### What is expected
Using the records below, write out the line with "unfold tv_micros at" and each line after it through the final one, exactly, and only those.

==*==

(** X22. Where the mask [1 << n] is exact, the bitmap follows the backend. For
    an interface number [n] within the bitmap, on a handle whose bitmap fits
    its type: [libusb_claim_interface] with bit [n] set returns 0 having only
    taken and released the lock (no backend call, bitmap unchanged); with bit
    [n] clear it calls the backend once, returns the backend's code, and
    leaves the bitmap with bit [n] set when that code is 0 and unchanged
    otherwise, so bit [n] ends up set exactly when the backend succeeded.
    [libusb_release_interface] with bit [n] clear returns
    LIBUSB_ERROR_NOT_FOUND without calling the backend; with bit [n] set it
    calls the backend once, returns its code, and leaves the bitmap with bit
    [n] cleared when that code is 0 and unchanged otherwise. *)
Theorem claimed_interface_bitmap
    {hdr : libusb_headers} {cenv : core_environment}
    (h : nat) (n : Z) (st : core_state) :
  0 <= n < claimed_interfaces_bits ->
  mask_exact n ->
  0 <= claimed_interfaces (get_handle st h) < 2 ^ claimed_interfaces_bits ->
  (claimed st h n = true ->
   libusb_claim_interface h n st
   = Some (0, core_emit (EvUnlock h) (core_emit (EvLock h) st))) /\
  (claimed st h n = false ->
   exists st',
     libusb_claim_interface h n st
     = Some (backend_claim_interface (core_emit (EvLock h) st) h n, st') /\
     core_trace st'
     = core_trace st ++ [EvLock h; EvClaimInterface h n; EvUnlock h] /\
     claimed_interfaces (get_handle st' h)
     = (if backend_claim_interface (core_emit (EvLock h) st) h n =? 0
        then Z.setbit (claimed_interfaces (get_handle st h)) n
        else claimed_interfaces (get_handle st h)) /\
     (claimed st' h n = true
      <-> backend_claim_interface (core_emit (EvLock h) st) h n = 0)) /\
  (claimed st h n = false ->
   libusb_release_interface h n st
   = Some (LIBUSB_ERROR_NOT_FOUND,
           core_emit (EvUnlock h) (core_emit (EvLock h) st))) /\
  (claimed st h n = true ->
   exists st',
     libusb_release_interface h n st
     = Some (backend_release_interface (core_emit (EvLock h) st) h n, st') /\
     core_trace st'
     = core_trace st ++ [EvLock h; EvReleaseInterface h n; EvUnlock h] /\
     claimed_interfaces (get_handle st' h)
     = (if backend_release_interface (core_emit (EvLock h) st) h n =? 0
        then Z.clearbit (claimed_interfaces (get_handle st h)) n
        else claimed_interfaces (get_handle st h)) /\
     (claimed st' h n = false
      <-> backend_release_interface (core_emit (EvLock h) st) h n = 0)).
Proof.
  intros Hn Hex Hbits.
  destruct (interface_bit_exact n Hn Hex) as (bit & Hbit & Hmask & Hcompl).
  assert (Hint : - 2 ^ 31 <= n < 2 ^ 31).
  { pose proof claimed_interfaces_bits_range. lia. }
  assert (Hg : interface_out_of_range n = false)
    by (by apply interface_in_range_spec).
  unfold claimed.
  set (bits := claimed_interfaces (get_handle st h)) in *.
  assert (Hread : claimed_interfaces (get_handle (core_emit (EvLock h) st) h)
                  = bits) by reflexivity.
  split; [|split; [|split]].
  - intros Hset. unfold libusb_claim_interface.
    rewrite Hg, Hbit, Hread, Hmask, land_pow2_eqb, Hset by lia. reflexivity.
  - intros Hclear. unfold libusb_claim_interface.
    rewrite Hg, Hbit, Hread, Hmask, land_pow2_eqb, Hclear by lia. simpl.
    set (r := backend_claim_interface (core_emit (EvLock h) st) h n).
    eexists. split; [reflexivity|].
    rewrite lor_pow2 by lia.
    destruct (r =? 0) eqn:Hr; simpl.
    + split; [by rewrite <- !app_assoc|].
      unfold get_handle; simpl. rewrite lookup_insert_eq. simpl.
      split; [reflexivity|].
      rewrite Z.setbit_eq by lia. apply Z.eqb_eq in Hr. tauto.
    + split; [by rewrite <- !app_assoc|].
      split; [reflexivity|].
      apply Z.eqb_neq in Hr. split; [|contradiction].
      intros Hb. change (Z.testbit bits n = true) in Hb. congruence.
  - intros Hclear. unfold libusb_release_interface.
    rewrite Hg, Hbit, Hread, Hmask, land_pow2_eqb, Hclear by lia. reflexivity.
  - intros Hset. unfold libusb_release_interface.
    rewrite Hg, Hbit, Hread, Hmask, Hcompl, land_pow2_eqb, Hset by lia. simpl.
    set (r := backend_release_interface (core_emit (EvLock h) st) h n).
    eexists. split; [reflexivity|].
    rewrite land_clear_mask by assumption.
    destruct (r =? 0) eqn:Hr; simpl.
    + split; [by rewrite <- !app_assoc|].
      unfold get_handle; simpl. rewrite lookup_insert_eq. simpl.
      split; [reflexivity|].
      rewrite Z.clearbit_eq by lia. apply Z.eqb_eq in Hr. tauto.
    + split; [by rewrite <- !app_assoc|].
      split; [reflexivity|].
      apply Z.eqb_neq in Hr. split; [|contradiction].
      intros Hb. change (Z.testbit bits n = false) in Hb. congruence.
Qed.

(** On a 32-bit bitmap holding interface 3, claiming interface 31 sets the
    top bit. *)
Lemma claimed_interface_bitmap_witness :
  exists st',
    libusb_claim_interface (hdr := ilp32_headers) (cenv := accepting_core_env)
      20 31 core_example = Some (0, st') /\
    claimed_interfaces (get_handle st' 20) = 2147483656.
Proof.
  destruct (claimed_interface_bitmap (hdr := ilp32_headers)
              (cenv := accepting_core_env) 20%nat 31 core_example)
    as (_ & Hclaim & _).
  - simpl. lia.
  - right. reflexivity.
  - vm_compute. split; congruence.
  - destruct Hclaim as (st' & Heq & _ & Hbits & _); [reflexivity|].
    exists st'. split; [exact Heq|]. rewrite Hbits. reflexivity.
Defined.

(** C7. The bitmap does not follow the backend for every interface number
    the guard lets through. The guard takes the width of the bitmap from
    [sizeof], the mask is the [int] expression [1 << n]: on a 64-bit bitmap
    interface number 40 passes the guard, [1 << 40] has no defined value,
    and claiming interface 40 has no defined outcome (bit 40 is neither the
    bit tested nor the bit set). *)
Remark wide_bitmap_shift_undefined :
  interface_out_of_range (hdr := lp64_headers) 40 = false /\
  interface_bit 40 = None /\
  libusb_claim_interface (hdr := lp64_headers) (cenv := accepting_core_env)
    20 40 core_example = None.
Proof. repeat split. Qed.

(* ===================================================================== *)
(** * Further properties of libusb/io.c *)

(** ** Deadlines *)

Section DeadlineInstant.
Context {env : environment}.

Lemma add_timeout_micros now ms :
  ts_normalized now -> 0 <= ms ->
  tv_micros (TIMESPEC_TO_TIMEVAL (add_timeout now ms))
  = tv_micros (TIMESPEC_TO_TIMEVAL now) + ms * 1000.
Proof.
  unfold ts_normalized. intros Hn Hms.
  pose proof (Z.mod_pos_bound ms 1000 ltac:(lia)) as Hm.
  pose proof (Z.div_mod ms 1000 ltac:(lia)) as Hdm.
  unfold add_timeout, TIMESPEC_TO_TIMEVAL, tv_micros.
  destruct (ts_nsec now + ms mod 1000 * 1000000 >? 1000000000) eqn:E;
    simpl; rewrite !Z.quot_div_nonneg by lia.
  - replace (ts_nsec now + ms mod 1000 * 1000000 - 1000000000)
      with (ts_nsec now + (ms mod 1000 * 1000 - 1000000) * 1000) by lia.
    rewrite Z.div_add by lia. lia.
  - replace (ts_nsec now + ms mod 1000 * 1000000)
      with (ts_nsec now + (ms mod 1000 * 1000) * 1000) by lia.
    rewrite Z.div_add by lia. lia.
Qed.

Lemma add_timeout_set now ms :
  ts_normalized now -> 0 <= ts_sec now -> 0 < ms ->
  timerisset (TIMESPEC_TO_TIMEVAL (add_timeout now ms)) = true.
Proof.
  intros Hn Hs Hms.
  pose proof (add_timeout_micros now ms Hn ltac:(lia)) as Hmic.
  pose proof (add_timeout_usec now ms Hn ltac:(lia)) as Hu.
  assert (0 <= tv_micros (TIMESPEC_TO_TIMEVAL now)).
  { unfold tv_micros, TIMESPEC_TO_TIMEVAL; simpl.
    unfold ts_normalized in Hn. rewrite Z.quot_div_nonneg by lia.
    pose proof (Z.div_pos (ts_nsec now) 1000 ltac:(lia) ltac:(lia)). lia. }
  destruct (timerisset _) eqn:E; [reflexivity|].
  apply timerisset_false in E. rewrite E in Hmic.
  unfold tv_micros at 1, timerclear in Hmic. simpl in Hmic. lia.
Qed.

End DeadlineInstant.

==*==

### Solution for this task
  unfold tv_micros at 1, timerclear in Hmic. simpl in Hmic. lia.
Qed.

End DeadlineInstant.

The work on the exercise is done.